Exercise Caution When Downloading Apps
Apps are arguably the best thing about owning a smart phone. From news to social media to video streaming, there’s an app to scratch just about every itch. However, it’s important to realize that not all apps are equally safe. Some apps come preloaded with viruses, malware and/or other things you’ll want to keep off your phone at all costs. Even if they aren’t outright malicious, many apps are designed to record personal information and spy on one’s habits as a consumer. That being the case, it pays to know exactly what you’re downloading. Before you consent to download a certain app, do a little online research and peruse user reviews. Additionally, certain phone-based antivirus software can identify potentially harmful apps before they’re installed. Lastly, carefully read over the specific permissions new apps request before agreeing to grant them access to certain files and data.
Secure Your Home Network
The adage “Safety starts at home” rings particularly true in the case of smart phones. When using their phones at home, most people connect to the internet through their respective home networks. However, if your home network is vulnerable to assorted cyber threats, this doesn’t bode well for your phone. With this in mind, make a point of investing in top-tier network security hardware and software. Security tools like the Smart Device Manager can detect and address an ever-expanding array of viruses, malware and infiltration techniques and provide phone users with tremendous peace of mind.

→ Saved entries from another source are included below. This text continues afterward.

(** C26: with no one else writing, resume changes the table exactly when the
    caller owns the key (or is an admin), the key is suspended and unexpired
    both when read and when flipped, and the key's owner (not the caller)
    still holds access to the Environment; then only that row becomes active
    and the answer is 204, and otherwise nothing is written at all. *)
Theorem ResumeHandler_exact {L} `{LiteLLM L} (E : Env) (kc : KeyContext) (keyID : string) (w : World L) (r : EkRow)
    (HQ : quiet E) (Hk : db_ek (w_db w) !! keyID = Some r) (Hid : er_key_id r = keyID) :
  let w' := final (ResumeHandler E kc keyID) w in
  let ok := may_manage kc keyID r && bool_decide (er_status r = statusSuspended)
            && not_expired (now_at E (1 + w_tick w)) (er_expires_at r)
            && not_expired (now_at E (4 + w_tick w)) (er_expires_at r)
            && owner_has_access (w_db w) (w_ll w) r in
  db_ek (w_db w') = (if ok then <[keyID := set_status statusActive (er_revoked_at r) r]> (db_ek (w_db w))
                     else db_ek (w_db w))
  /\ (ok = true -> responses (w_trace w') = responses (w_trace w) ++ [(204%Z, "")]).
Proof.
  subst keyID. intros w' ok. pose proof (runs_final (ResumeHandler E kc (er_key_id r)) w) as R. fold w' in R. clearbody w'.
  unfold ResumeHandler in R. apply runs_bind in R as (o & w1 & R1 & R2).
  apply (loadOwnedEk_quiet _ _ _ _ _ _ _ r) in R1 as [Hdb R1]; [|done..]. subst ok.
  destruct (may_manage kc (er_key_id r) r); [destruct R1 as [-> ->]|].
  2:{ subst o. apply runs_ret in R2 as [_ ->]. by rewrite Hdb. }
  cbn. unfold has_status in R2. cbn in R2.
  apply runs_if in R2 as [[Hrev%bool_decide_eq_true R2]|[Hrev R2]].
  { simplify_eq. apply runs_emit in R2. subst w'. by rewrite (bool_decide_eq_false_2 (er_status r = _)) by congruence. }
  apply runs_bind in R2 as (t & w2 & Rn & R1). apply runs_now in Rn as [-> ->]. cbn in R1.
  rewrite not_expired_expired in R1.
  apply runs_if in R1 as [[Hexp%negb_true_iff R1]|[Hexp%negb_false_iff R1]]; rewrite Hexp;
    [apply runs_emit in R1; subst w'; cbn; by rewrite !andb_false_r|].
  apply runs_if in R1 as [[Hact%bool_decide_eq_true R1]|[Hact R1]].
  { simplify_eq. apply runs_emit in R1. subst w'. by rewrite (bool_decide_eq_false_2 (er_status r = _)) by congruence. }
  clear Hrev Hact. apply runs_bind in R1 as (x & w2 & Re & R1).
  apply get_env_quiet in Re as [-> ->]; [|done]. unfold owner_has_access. cbn in *.
  destruct (db_envs (w_db w) !! er_environment r) as [env|]; [|apply runs_emit in R1; subst w'; by rewrite !andb_false_r].
  apply runs_bind in R1 as (x & w2 & Re & R1). unfold caller_teams in Re. inv_run_step. inv_run_step.
  inv_run_step. inv_run_step. inv_run_step. cbn in *. rewrite Hll. cbn.
  destruct a as [teams|e]; [|apply runs_emit in R1; subst w'; by rewrite !andb_false_r].
  apply runs_if in R1 as [[Hteam%negb_true_iff R1]|[Hteam%negb_false_iff R1]]; rewrite Hteam;
    [apply runs_emit in R1; subst w'; by rewrite !andb_false_r|].
  apply runs_bind in R1 as (x & w2 & Re & R1). apply flip_ek_quiet in Re as (t & Ht & ->); [|done].
  unfold ResumeEnvironmentKey, flipEnvironmentKey, flip_stmt in Ht. cbn in Ht. rewrite Hk in Ht.
  rewrite !andb_true_r. destruct (_ && _); cbn in Ht; simplify_eq.
  - unfold invalidate in R1. inv_runs. split; [done|]. intros _. cbn.
    rewrite <-!app_assoc, responses_app. done.
  - unfold conflictFor in R1. apply runs_bind in R1 as (x & w3 & Re & R1).
    apply get_ek_runs in Re as [-> _]. destruct HQ as [Hi _]. cbn in R1. rewrite !Hi in R1.
    split; [|done]. by inv_runs.
Qed.

(** ** Concrete instances *)

Definition x_row (st : KeyStatus) : EkRow :=
  MkEkRow "ekid_1" "h1" "dev" "a@x" "n" st (Some "u") (Some "tok1") None 0 None None (Some 500%Z) "manual" None.
Definition x_db (st : KeyStatus) : DB :=
  MkDB {["ekid_1" := x_row st]} ∅ {["dev" := MkEnv "dev" ["T1"] [] [] CondAbsent]} ∅ ∅.
Definition x_ll : FakeLL :=
  MkFake [MkUserInfo "u" "a@x" ["T1"]] [MkTeam "T1" "team-one"] ["tok1"] ["tok2"] None None None.
Definition x_world (st : KeyStatus) : World FakeLL := MkWorld 0 (x_db st) x_ll [].
Definition x_kc : KeyContext := MkKeyContext "pkid_1" Keys.PrefixPk "a@x" "" false.

Lemma x_wf : ek_wf (db_ek (x_db statusActive)).
Proof.
  assert (H : forall k r, db_ek (x_db statusActive) !! k = Some r -> k = "ekid_1" /\ r = x_row statusActive).
  { intros k r Hk. cbn in Hk. apply lookup_singleton_Some in Hk as [<- <-]. done. }
  split; intros *; intros; repeat match goal with X : _ !! _ = Some _ |- _ => apply H in X as [-> ->] end;
    try done; cbn; auto; try (split; done); split; intros; congruence.
Qed.

Lemma revoke_204_is_final_witness :
  exists row, db_ek (w_db (final (revokeEnvironmentKey (calm 100 []) x_kc "ekid_1") (x_world statusActive))) !! "ekid_1" = Some row
  /\ er_status row = statusRevoked.
Proof.
  edestruct (revoke_204_is_final (calm 100 []) x_kc "ekid_1" (x_world statusActive)
              (quiet_lawful _ (calm_quiet 100 [])) x_wf) as (row & H1 & H2 & _).
  - vm_compute; reflexivity.
  - exists row. split; assumption.
Defined.

Lemma ResumeHandler_exact_witness :
  db_ek (w_db (final (ResumeHandler (calm 100 []) x_kc "ekid_1") (x_world statusSuspended)))
    = <["ekid_1" := set_status statusActive None (x_row statusSuspended)]> (db_ek (x_db statusSuspended)).
Proof.
  pose proof (ResumeHandler_exact (calm 100 []) x_kc "ekid_1" (x_world statusSuspended) (x_row statusSuspended)
                (calm_quiet 100 []) eq_refl eq_refl) as [X _]. exact X.
Defined.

In addition to the aforementioned tools, altering various router settings can prove helpful in preserving the security of your home network. For starters, take care to change the default log-ins for your router’s administration menu. Secondly, enable WPA2 encryption and change your network’s default SSID. Many default SSIDs reveal the router’s manufacturer and model – information that’s very valuable to seasoned hackers. To nip this issue in the bud, give your home network a boring, unassuming name. If network infiltration is a consistent concern, you may want to consider no longer broadcasting your SSID, as this will prohibit new devices from signing on to the network. However, the next time you wish to connect a new device of your own to the network, you’ll need to temporarily start broadcasting it again.
Promptly Update Your Operating System
As is the case with computers, smart phone operating systems offer users near-constant updates. Since most of these updates contain security components, it’s in your best interest to install them posthaste. In many cases, these updates can be quietly installed in the background without interfering with other tasks being carried out on your phone. Allowing system updates to pile up or refusing to install them altogether makes your phone less safe and opens it up to a host of viruses and malware.
Be Wary of Public Wi-Fi
As a general rule of thumb, security-conscious phone users should avoid public Wi-Fi. While they may be convenient, public networks are often unsecure and serve as hotspots for cybercriminals. If you absolutely insist on using public Wi-Fi, take care to install a dependable virtual private network (VPN) on your phone. Although some free VPNs are reasonably reliable, maximum protection generally requires a paid one.
Many of us can’t even imagine what our lives would look like without smart phones. Even people who were born well before the age of smart phones have a hard time fathoming a world without these handy all-in-one devices. Still, smart phones aren’t without security risks. Although viruses and malware are commonly associated with computers, they can affect smart phone operating systems as well. Luckily, keeping your phone safe from a growing assortment of cyber threats isn’t particularly difficult, costly or time-consuming.